» Dataset records
>>>>

(** ** Runs of the in-memory kernel *)

(** [all_moved], decided along a run. *)
Definition moved_check1 `{NameSpace} (target : option string) (ret : Z) w w' : bool :=
  match target, nview (w_kernel w), nview (w_kernel w') with
  | Some p, Some v, Some v' =>
      bool_decide (ret < 0) || match v !! p, v' !! p with
                               | Some (i, _), Some (j, _) => negb (bool_decide (i = j))
                               | _, _ => true
                               end
  | _, _, _ => true
  end.

Fixpoint moved_check `{NameSpace} txd (ops : list nop) w : bool :=
  match ops with
  | [] => true
  | op :: ops' =>
      match run_nop txd op w with
      | Ret ret w' => moved_check1 (nop_target op) ret w w' && moved_check txd ops' w'
      | _ => true
      end
  end.

Lemma moved_check_sound `{NameSpace} txd ops w : moved_check txd ops w = true -> all_moved txd ops w.
Proof.
  revert w. induction ops as [|op ops IH]; intros w Hc; [done|]. intros ret w' E. simpl in Hc. rewrite E in Hc.
  apply andb_true_iff in Hc as [H1 H2]. split; [|by apply IH].
  intros v p Hv Hp (Hr & i & c & v' & c' & Hi & Hv' & Hi'). unfold moved_check1 in H1. unfold nv in *.
  rewrite Hp, Hv, Hv', Hi, Hi' in H1. rewrite bool_decide_eq_false_2 in H1 by lia. by rewrite bool_decide_eq_true_2 in H1.
Qed.

(** Four files in [/tmp], where [mktemp] makes its names, and one elsewhere. *)
Definition tmp_a : string := "/tmp/a".
Definition tmp_b : string := "/tmp/b".
Definition tmp_c : string := "/tmp/c".
Definition tmp_d : string := "/tmp/d".
Definition home_f : string := "/home/f".
Definition names_k : memfs :=
  MemFs {[1 := [Byte.x61]; 2 := [Byte.x62; Byte.x62]; 3 := [Byte.x63]; 4 := [Byte.x66]]}
    {[tmp_a := 1; tmp_b := 2; tmp_c := 3; home_f := 4]} ∅ ∅ ∅ 100 (MemNet ∅ [] ∅ []).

<<<<

» What the exercise asks
Each line holding the word "match" must be pulled from the records.

» Expected answer
  match target, nview (w_kernel w), nview (w_kernel w') with
      bool_decide (ret < 0) || match v !! p, v' !! p with
  match ops with
      match run_nop txd op w with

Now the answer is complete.